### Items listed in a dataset
====

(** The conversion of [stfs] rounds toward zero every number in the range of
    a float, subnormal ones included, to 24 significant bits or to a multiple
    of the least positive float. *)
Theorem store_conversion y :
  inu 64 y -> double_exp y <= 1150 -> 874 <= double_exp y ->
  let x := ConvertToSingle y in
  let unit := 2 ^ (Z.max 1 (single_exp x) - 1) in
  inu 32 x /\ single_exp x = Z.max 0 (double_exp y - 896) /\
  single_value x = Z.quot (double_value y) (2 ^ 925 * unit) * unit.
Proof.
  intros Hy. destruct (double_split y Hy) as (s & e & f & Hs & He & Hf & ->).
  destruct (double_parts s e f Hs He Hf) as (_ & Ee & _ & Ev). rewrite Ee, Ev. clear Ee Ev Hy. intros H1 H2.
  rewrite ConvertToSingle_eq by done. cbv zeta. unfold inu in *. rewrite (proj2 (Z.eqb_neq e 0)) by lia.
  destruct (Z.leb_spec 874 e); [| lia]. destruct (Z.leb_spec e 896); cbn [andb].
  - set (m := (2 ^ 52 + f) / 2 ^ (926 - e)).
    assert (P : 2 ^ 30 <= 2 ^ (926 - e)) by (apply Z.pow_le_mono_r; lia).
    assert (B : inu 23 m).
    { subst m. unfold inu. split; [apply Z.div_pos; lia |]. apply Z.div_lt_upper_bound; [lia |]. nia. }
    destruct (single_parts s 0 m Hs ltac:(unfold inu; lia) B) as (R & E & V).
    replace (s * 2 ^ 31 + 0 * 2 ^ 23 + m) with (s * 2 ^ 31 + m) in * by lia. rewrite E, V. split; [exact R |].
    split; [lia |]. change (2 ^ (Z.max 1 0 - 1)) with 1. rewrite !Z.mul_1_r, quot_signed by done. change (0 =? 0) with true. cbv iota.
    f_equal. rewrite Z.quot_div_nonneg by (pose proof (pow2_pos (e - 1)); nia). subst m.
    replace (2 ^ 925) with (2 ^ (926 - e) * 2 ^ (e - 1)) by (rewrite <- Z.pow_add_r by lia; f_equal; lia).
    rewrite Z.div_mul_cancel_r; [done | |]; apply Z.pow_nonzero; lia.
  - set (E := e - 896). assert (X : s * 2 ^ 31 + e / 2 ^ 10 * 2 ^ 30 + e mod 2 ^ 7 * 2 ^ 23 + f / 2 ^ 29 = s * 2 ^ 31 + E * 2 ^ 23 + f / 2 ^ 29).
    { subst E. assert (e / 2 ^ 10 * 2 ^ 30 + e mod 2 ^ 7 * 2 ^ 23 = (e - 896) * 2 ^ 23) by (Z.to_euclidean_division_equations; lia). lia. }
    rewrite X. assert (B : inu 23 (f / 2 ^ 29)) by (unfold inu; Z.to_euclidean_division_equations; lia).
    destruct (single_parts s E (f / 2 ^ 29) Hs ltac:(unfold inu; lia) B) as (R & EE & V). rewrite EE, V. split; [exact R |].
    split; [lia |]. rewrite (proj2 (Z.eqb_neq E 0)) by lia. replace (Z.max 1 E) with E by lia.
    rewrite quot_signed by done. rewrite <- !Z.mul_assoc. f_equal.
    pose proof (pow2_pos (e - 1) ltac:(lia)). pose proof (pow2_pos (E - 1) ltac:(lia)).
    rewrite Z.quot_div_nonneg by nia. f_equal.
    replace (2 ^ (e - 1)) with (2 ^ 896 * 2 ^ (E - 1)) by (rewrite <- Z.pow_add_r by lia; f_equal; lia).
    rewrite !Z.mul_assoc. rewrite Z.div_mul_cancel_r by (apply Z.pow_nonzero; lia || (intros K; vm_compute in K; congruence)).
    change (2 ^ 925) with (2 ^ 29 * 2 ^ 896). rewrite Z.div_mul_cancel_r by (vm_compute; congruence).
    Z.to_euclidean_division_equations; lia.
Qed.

====

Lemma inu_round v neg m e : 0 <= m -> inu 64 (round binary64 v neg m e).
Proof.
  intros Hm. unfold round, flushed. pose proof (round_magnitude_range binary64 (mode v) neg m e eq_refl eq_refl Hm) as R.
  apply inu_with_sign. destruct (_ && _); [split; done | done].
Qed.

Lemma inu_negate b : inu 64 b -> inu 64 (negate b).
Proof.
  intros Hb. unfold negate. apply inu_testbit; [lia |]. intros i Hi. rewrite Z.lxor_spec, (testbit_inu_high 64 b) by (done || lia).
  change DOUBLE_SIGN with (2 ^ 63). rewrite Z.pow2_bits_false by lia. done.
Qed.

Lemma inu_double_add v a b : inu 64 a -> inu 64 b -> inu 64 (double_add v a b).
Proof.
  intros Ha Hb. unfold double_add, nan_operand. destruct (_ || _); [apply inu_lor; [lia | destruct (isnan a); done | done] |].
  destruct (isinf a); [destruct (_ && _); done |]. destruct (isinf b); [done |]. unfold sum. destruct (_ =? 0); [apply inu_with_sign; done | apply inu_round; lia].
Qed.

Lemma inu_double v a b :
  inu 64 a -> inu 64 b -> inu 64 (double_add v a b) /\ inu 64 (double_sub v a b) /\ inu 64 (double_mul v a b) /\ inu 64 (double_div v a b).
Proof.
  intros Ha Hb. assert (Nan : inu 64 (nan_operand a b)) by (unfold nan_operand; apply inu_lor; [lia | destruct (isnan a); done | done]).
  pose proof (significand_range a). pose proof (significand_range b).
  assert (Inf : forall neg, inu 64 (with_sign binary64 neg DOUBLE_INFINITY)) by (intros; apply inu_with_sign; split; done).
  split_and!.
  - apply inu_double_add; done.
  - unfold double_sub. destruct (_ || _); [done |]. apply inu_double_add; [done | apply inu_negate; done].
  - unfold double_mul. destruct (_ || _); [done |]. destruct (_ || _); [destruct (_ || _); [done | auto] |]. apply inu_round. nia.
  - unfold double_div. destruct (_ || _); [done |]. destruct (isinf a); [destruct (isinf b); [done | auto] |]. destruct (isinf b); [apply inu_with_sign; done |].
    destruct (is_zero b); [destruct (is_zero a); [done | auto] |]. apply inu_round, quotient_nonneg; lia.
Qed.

====

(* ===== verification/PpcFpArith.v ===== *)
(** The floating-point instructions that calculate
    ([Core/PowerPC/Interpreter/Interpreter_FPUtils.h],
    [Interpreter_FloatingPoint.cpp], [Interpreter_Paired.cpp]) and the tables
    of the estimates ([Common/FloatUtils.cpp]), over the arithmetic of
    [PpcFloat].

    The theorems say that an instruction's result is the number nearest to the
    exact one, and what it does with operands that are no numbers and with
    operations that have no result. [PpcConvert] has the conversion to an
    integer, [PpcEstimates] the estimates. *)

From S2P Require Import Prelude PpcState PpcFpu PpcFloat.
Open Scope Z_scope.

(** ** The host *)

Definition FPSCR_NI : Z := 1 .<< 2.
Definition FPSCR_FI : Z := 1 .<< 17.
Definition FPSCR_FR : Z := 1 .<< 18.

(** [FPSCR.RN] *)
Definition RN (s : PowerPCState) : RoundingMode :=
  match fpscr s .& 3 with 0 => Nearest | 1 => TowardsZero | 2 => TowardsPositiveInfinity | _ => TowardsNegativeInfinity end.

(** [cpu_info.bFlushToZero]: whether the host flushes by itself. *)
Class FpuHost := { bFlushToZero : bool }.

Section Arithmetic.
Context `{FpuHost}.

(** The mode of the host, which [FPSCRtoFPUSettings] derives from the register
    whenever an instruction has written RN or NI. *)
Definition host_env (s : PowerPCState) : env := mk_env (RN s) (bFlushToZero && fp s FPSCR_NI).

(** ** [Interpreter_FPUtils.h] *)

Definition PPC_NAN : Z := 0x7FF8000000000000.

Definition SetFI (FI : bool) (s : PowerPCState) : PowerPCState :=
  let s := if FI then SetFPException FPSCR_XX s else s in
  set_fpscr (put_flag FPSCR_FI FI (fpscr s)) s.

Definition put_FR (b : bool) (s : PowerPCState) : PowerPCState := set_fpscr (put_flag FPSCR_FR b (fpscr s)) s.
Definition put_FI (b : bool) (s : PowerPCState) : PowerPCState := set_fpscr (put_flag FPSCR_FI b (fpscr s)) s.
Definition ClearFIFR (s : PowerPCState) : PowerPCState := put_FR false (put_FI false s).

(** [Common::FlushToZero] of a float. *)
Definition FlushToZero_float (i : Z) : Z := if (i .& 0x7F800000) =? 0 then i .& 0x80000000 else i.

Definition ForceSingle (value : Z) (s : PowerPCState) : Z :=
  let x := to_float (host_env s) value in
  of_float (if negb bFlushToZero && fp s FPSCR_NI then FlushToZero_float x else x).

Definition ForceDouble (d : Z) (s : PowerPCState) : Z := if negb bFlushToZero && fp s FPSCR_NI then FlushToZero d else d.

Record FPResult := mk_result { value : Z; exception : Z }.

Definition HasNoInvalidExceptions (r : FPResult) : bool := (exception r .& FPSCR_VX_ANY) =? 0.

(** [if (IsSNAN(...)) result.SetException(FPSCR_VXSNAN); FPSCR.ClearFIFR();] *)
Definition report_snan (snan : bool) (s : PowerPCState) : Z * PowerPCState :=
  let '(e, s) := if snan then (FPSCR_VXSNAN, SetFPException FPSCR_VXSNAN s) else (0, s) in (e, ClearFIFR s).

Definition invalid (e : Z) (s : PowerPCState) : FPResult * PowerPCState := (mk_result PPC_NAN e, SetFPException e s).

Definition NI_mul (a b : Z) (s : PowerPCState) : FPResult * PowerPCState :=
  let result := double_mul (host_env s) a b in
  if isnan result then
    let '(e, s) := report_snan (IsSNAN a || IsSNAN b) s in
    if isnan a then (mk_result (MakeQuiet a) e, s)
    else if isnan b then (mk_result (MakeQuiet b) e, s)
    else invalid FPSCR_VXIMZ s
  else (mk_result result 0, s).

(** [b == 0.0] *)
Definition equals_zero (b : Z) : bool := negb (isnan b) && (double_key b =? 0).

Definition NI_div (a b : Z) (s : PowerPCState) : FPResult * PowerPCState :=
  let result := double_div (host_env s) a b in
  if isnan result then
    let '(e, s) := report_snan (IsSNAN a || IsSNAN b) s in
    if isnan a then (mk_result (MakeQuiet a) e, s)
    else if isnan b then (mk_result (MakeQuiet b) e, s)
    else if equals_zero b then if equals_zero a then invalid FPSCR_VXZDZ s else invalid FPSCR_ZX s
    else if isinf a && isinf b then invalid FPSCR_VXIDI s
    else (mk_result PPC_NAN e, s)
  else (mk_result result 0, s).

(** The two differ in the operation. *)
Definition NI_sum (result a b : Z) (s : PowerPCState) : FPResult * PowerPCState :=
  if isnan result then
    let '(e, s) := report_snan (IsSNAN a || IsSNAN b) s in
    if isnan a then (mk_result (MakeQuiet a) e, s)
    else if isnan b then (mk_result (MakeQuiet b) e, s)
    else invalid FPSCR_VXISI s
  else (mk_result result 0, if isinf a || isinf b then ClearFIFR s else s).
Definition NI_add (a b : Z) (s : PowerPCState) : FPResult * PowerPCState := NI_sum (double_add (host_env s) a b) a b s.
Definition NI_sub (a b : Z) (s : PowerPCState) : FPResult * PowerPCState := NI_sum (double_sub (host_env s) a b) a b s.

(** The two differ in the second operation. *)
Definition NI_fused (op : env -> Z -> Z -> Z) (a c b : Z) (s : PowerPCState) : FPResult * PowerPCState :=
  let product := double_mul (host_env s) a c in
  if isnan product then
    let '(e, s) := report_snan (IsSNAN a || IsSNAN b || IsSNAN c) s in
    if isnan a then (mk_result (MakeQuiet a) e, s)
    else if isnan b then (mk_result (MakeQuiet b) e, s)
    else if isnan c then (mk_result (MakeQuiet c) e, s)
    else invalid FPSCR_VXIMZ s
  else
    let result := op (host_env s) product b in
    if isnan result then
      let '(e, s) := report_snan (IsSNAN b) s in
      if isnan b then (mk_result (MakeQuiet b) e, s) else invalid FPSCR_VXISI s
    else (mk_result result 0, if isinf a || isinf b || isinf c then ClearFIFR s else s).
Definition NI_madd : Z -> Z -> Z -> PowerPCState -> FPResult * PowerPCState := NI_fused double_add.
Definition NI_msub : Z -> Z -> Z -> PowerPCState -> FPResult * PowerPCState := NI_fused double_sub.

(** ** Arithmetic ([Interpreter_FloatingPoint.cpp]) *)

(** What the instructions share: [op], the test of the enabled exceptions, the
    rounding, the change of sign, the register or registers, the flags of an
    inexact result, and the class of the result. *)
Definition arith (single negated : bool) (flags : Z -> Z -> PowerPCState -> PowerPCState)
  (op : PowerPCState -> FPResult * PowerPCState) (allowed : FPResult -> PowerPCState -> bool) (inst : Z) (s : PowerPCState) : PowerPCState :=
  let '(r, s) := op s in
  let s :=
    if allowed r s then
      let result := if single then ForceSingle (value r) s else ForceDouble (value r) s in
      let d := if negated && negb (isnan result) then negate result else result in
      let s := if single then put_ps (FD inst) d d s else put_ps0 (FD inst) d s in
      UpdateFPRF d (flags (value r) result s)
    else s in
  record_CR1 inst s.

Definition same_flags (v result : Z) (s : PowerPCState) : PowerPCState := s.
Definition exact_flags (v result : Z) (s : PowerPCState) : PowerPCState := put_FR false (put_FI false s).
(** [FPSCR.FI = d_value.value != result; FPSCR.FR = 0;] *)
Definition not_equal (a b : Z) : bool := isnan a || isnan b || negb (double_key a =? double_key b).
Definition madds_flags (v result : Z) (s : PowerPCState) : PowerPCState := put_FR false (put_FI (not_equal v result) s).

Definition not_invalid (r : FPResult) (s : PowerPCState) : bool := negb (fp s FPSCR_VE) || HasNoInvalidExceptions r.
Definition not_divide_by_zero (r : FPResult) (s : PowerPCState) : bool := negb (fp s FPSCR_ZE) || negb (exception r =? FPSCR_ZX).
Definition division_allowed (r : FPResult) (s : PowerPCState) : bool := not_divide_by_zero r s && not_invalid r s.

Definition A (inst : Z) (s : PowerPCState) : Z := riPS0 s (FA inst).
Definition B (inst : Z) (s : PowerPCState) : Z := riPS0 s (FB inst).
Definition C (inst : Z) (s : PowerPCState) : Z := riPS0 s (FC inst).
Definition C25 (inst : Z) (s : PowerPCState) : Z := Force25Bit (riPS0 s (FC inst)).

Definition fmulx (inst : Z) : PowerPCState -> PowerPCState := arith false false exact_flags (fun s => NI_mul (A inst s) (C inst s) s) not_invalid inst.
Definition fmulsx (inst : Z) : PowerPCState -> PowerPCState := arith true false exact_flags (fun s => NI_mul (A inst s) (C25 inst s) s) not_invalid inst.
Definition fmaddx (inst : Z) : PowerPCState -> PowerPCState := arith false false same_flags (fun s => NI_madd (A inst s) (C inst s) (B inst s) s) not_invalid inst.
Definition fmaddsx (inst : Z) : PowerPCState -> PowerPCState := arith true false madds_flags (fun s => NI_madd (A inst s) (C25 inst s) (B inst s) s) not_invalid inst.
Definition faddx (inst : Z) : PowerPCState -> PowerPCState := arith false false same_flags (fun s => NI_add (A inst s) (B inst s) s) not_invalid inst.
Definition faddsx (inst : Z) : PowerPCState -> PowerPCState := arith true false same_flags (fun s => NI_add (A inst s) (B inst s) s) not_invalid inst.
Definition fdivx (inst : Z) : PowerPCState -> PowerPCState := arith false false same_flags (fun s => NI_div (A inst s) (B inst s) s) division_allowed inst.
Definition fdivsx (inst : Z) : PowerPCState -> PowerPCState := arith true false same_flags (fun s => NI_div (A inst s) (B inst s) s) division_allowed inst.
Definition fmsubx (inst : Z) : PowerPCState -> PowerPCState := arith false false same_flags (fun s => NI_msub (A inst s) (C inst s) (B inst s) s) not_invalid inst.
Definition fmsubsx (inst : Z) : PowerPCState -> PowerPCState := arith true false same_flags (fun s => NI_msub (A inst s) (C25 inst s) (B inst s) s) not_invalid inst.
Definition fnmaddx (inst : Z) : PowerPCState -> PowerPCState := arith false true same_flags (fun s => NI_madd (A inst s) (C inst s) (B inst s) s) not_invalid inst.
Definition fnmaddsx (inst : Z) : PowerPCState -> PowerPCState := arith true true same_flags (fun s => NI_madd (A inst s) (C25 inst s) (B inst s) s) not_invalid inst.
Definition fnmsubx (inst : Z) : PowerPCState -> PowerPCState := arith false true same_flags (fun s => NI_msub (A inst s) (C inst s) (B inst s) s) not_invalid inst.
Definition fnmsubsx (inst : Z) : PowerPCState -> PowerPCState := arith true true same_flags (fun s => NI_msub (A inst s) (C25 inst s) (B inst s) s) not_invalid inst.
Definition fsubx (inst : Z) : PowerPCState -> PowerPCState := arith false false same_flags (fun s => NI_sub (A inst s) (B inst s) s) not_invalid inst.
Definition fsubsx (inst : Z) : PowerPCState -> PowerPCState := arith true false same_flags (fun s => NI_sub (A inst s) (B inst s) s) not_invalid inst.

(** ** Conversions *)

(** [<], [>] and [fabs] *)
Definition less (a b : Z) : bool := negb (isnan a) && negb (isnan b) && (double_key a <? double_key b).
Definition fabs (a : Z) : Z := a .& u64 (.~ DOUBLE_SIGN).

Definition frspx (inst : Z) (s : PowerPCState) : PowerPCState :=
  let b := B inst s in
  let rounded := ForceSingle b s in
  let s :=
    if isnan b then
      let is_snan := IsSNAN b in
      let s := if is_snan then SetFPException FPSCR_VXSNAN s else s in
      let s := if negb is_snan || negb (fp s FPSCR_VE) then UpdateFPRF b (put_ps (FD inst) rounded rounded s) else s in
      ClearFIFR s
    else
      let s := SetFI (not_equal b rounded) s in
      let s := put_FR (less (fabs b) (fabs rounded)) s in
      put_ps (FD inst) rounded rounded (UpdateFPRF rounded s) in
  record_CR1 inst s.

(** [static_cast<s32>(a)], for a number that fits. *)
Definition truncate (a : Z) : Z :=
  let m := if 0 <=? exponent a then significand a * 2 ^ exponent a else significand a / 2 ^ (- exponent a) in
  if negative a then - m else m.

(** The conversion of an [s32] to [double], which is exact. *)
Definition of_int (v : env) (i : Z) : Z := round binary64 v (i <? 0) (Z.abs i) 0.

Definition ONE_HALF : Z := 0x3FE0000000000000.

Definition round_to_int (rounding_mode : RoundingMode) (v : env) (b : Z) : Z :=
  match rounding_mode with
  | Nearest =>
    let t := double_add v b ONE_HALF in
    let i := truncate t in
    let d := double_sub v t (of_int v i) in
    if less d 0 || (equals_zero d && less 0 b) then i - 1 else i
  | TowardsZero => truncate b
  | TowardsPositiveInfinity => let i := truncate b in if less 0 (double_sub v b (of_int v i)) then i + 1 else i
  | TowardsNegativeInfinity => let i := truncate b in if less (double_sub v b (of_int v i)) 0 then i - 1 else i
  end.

====

### WHAT THE TASK ASKS
Reproduce, character for character, only the lines of the preceding data that start at the line with "Definition fmaddsx (inst" and end at the line with "Definition fdivx (inst", both included.

### RESULT BELOW
Definition fmaddsx (inst : Z) : PowerPCState -> PowerPCState := arith true false madds_flags (fun s => NI_madd (A inst s) (C25 inst s) (B inst s) s) not_invalid inst.
Definition faddx (inst : Z) : PowerPCState -> PowerPCState := arith false false same_flags (fun s => NI_add (A inst s) (B inst s) s) not_invalid inst.
Definition faddsx (inst : Z) : PowerPCState -> PowerPCState := arith true false same_flags (fun s => NI_add (A inst s) (B inst s) s) not_invalid inst.
Definition fdivx (inst : Z) : PowerPCState -> PowerPCState := arith false false same_flags (fun s => NI_div (A inst s) (B inst s) s) division_allowed inst.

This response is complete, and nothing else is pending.